Snape studied her for a long moment, something sparking in his black eyes that she couldn't read, being completely blind in regard to what he might be feeling because her powers just weren't working on him. It was frustrating, to say the least.

"My motives are none of your concern. You've been out here before. Who were you following?"

"Draco," she said shortly. She didn't like where this conversation was starting to go, not in the least, but maybe by keeping her answers brief and having Snape ask all of the questions, she could learn more about him than he was learning about her. Maybe.

"And what interest could you have in Draco?"

"I don't think that's your business," Raven replied.

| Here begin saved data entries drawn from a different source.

(* ===== verification/Server.v ===== *)
(** The gRPC handlers of the destination service: [Get] and [GetProfile] of [server.go].

    A handler parses the authority, starts a translator, subscribes it to a watcher, waits
    until the stream ends, and releases with [defer] what it acquired.  A handler is a
    program that records the resources it acquires and releases; the watchers' answers to a
    subscription are given by a class. *)
From S2P Require Import Prelude GoStd K8s Addresses Addr Federated Names.

#[local] Open Scope string_scope.
#[local] Open Scope list_scope.
#[local] Open Scope Z_scope.

(** [net.ParseIP]: 16 bytes; an IPv6 address with a zone is none. *)
Definition ParseIP (s : string) : option (list Z) :=
  match netip.ParseAddr s with
  | Some (netip.Addr4 b) => Some (v4InV6Prefix ++ b)
  | Some (netip.Addr6 b) => if strings.Contains s "%" then None else Some b
  | None => None
  end.

Definition RemoteDiscoveryLabel : string := "multicluster.linkerd.io/remote-discovery".
Definition RemoteServiceLabel : string := "multicluster.linkerd.io/remote-service".

(** * Resources and errors *)
Inductive listenerKind := Single | PrimaryListener | BackupListener.

Inductive resource :=
  | EndpointTranslatorR (trustDomain : string) (filtering : bool) (service nodeName : string)
  | ProfileTranslatorR (service : ID) (fqn : string) (port : Z)
  | EndpointProfileTranslatorR
  | FederatedR (service namespace : string) (port : Z) (nodeName instanceID : string)
  | EndpointsR (watcher : option positive) (id : ID) (port : Z) (instanceID : string)
  | OpaquePortsR (id : ID)
  | ProfileR (id : ID) (listener : listenerKind)
  | WorkloadR (ip : string) (port : Z).

#[export] Instance listenerKind_eq_dec : EqDecision listenerKind.
Proof. solve_decision. Defined.
#[export] Instance resource_eq_dec : EqDecision resource.
Proof. solve_decision. Defined.

Inductive action := Acquire (r : resource) | Release (r : resource) | Wait.

Inductive code := InvalidArgument | NotFound | FailedPrecondition | Internal | Unknown.
Inductive err := InvalidService | Status (c : code) | OtherErr.

(** What the watchers answer to a subscription: [None] or an error; the workload watcher
    answers with the IP address. *)
Class Watchers := {
  federated_Subscribe : string → string → option err;
  endpoints_Subscribe : option positive → ID → Z → string → option err;
  opaquePorts_Subscribe : ID → option err;
  profiles_Subscribe : ID → option err;
  workloads_Subscribe : option ID → string → string → Z → string + err }.

Record server := mkServer {
  sv_ClusterDomain : string; sv_IdentityTrustDomain : string;
  sv_clusters : gmap string remoteCluster;
  sv_service : string → string → Service + bool  (* the lister: a failure says whether it is NotFound *);
  sv_services : list (Service * list string)  (* the informer's store, with Spec.ClusterIPs *);
  sv_json : string → contextToken * bool  (* json.Unmarshal into an empty token: what it filled in, and whether it failed *) }.

(** * Programs with defer *)
Definition M (A : Type) : Type := list action * list resource → (list action * list resource) * (A + option err).
#[export] Instance M_ret : MRet M := λ A a s, (s, inl a).
#[export] Instance M_bind : MBind M := λ A B f m s,
  match m s with (s, inl a) => f a s | (s, inr e) => (s, inr e) end.
Definition return_ {A} (e : option err) : M A := λ s, (s, inr e).
Definition acquire (r : resource) : M () := λ s, ((s.1 ++ [Acquire r], s.2), inl ()).
Definition defer (r : resource) : M () := λ s, ((s.1, r :: s.2), inl ()).
Definition wait : M () := λ s, ((s.1 ++ [Wait], s.2), inl ()).
(** A call of a function: its deferred calls run when it returns, the last one first. *)
Definition func (m : M (option err)) : M (option err) :=
  λ s, let '((t, ds), r) := m (s.1, []) in
       ((t ++ (Release <$> ds), s.2), inl (match r with inl e | inr e => e end)).

(** [err = Subscribe(...)]: the resource is acquired when there is no error. *)
Definition subscribe (r : resource) (answer : option err) : M (option err) :=
  match answer with None => acquire r;; mret None | Some e => mret (Some e) end.
Definition orReturn (e : option err) : M () := match e with None => mret () | Some e => return_ (Some e) end.
Definition isInvalidService (e : err) : bool := match e with InvalidService => true | _ => false end.

Definition serviceIPIndex (svc : Service * list string) : list string :=
  match svc.2 with
  | [] => if bool_decide (svc_ClusterIP svc.1 = "") then [] else [svc_ClusterIP svc.1]
  | ips => ips
  end.

Section server.
Context `{!Watchers} (s : server).

Definition parseContextToken (token : string) : contextToken :=
  if bool_decide (token = "") then mkContextToken "" "" "" else
  let '(ctxToken, failed) := sv_json s token in
  if (failed : bool) then
    match strings.Split token ":" with
    | [p; ns] => if bool_decide (p = "ns") then mkContextToken ns "" "" else ctxToken
    | _ => ctxToken
    end
  else ctxToken.

Definition getSvcID (clusterIP : string) : (option ID) + err :=
  match filter (λ svc, clusterIP ∈ serviceIPIndex svc) (sv_services s) with
  | [] => inl None
  | [svc] => inl (Some (mkID (svc_Namespace svc.1) (svc_Name svc.1) ""))
  | _ => inr (Status FailedPrecondition)
  end.

(** * Get *)
Definition subscribeEndpoints (watcher : option positive) (id : ID) (port : Z) (instanceID : string) : M () :=
  e ← subscribe (EndpointsR watcher id port instanceID) (endpoints_Subscribe watcher id port instanceID);
  match e with
  | Some e => return_ (Some (if isInvalidService e then Status InvalidArgument else e))
  | None => defer (EndpointsR watcher id port instanceID)
  end.

Definition Get (path contextToken : string) : M (option err) :=
  func (
    let token := parseContextToken contextToken in
    match getHostAndPort path with
    | Ok (host, port) =>
        match ParseIP host with
        | Some _ => return_ (Some (Status InvalidArgument))
        | None =>
            match parseK8sServiceName host (sv_ClusterDomain s) with
            | Ok (service, instanceID) =>
                match sv_service s (Namespace service) (Name service) with
                | inr notFound => return_ (Some (Status (if (notFound : bool) then NotFound else Internal)))
                | inl svc =>
                    (if isFederatedService svc then
                       let r := FederatedR (svc_Name svc) (svc_Namespace svc) port (tok_NodeName token) instanceID in
                       e ← subscribe r (federated_Subscribe (svc_Name svc) (svc_Namespace svc));
                       orReturn e;; defer r
                     else
                       match svc_Labels svc !! RemoteDiscoveryLabel with
                       | Some cluster =>
                           match svc_Labels svc !! RemoteServiceLabel with
                           | None => return_ (Some (Status FailedPrecondition))
                           | Some remoteSvc =>
                               match sv_clusters s !! cluster with
                               | None => return_ (Some (Status NotFound))
                               | Some rc =>
                                   let tr := EndpointTranslatorR (TrustDomain (rc_config rc)) false
                                     (remoteSvc +:+ "." +:+ Namespace service +:+ ".svc." +:+ ClusterDomain (rc_config rc)
                                      +:+ ":" +:+ strconv.Itoa port) (tok_NodeName token) in
                                   acquire tr;; defer tr;;
                                   subscribeEndpoints (Some (rc_watcher rc)) (mkID (Namespace service) remoteSvc "")
                                     port instanceID
                               end
                           end
                       | None =>
                           let tr := EndpointTranslatorR (sv_IdentityTrustDomain s) true path (tok_NodeName token) in
                           acquire tr;; defer tr;;
                           subscribeEndpoints None service port instanceID
                       end);;
                    wait;; mret None
                end
            | _ => return_ (Some (Status InvalidArgument))
            end
        end
    | _ => return_ (Some (Status InvalidArgument))
    end).

(** * GetProfile *)
Definition subscribeProfile (id : ID) (l : listenerKind) : M () :=
  e ← subscribe (ProfileR id l) (profiles_Subscribe id); orReturn e;; defer (ProfileR id l).

Definition idOrReturn (r : res ID) : M ID :=
  match r with Ok id => mret id | _ => return_ (Some (Status InvalidArgument)) end.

Snape's wand was out and pointed at her in a flash. She groped at her pocket, not finding the slim piece of wood stored there, glaring when Snape pulled it from the folds of his robe with his other hand. She didn't need it – and putting up any pretence of needing it was probably pointless when he already knew something of who and what she was – but all the same, Raven had become so accustomed to using it to disguise her in this world that for a moment she felt confused. When had she come to actually rely on it?

"I think," Snape said, sounding dangerous, "That you'll find your answer is inadequate."

"Do you know why he has gaps in his memory?" Raven asked. Snape already knew she'd been spying on them – there was no point in dancing around the topic as though she hadn't been here.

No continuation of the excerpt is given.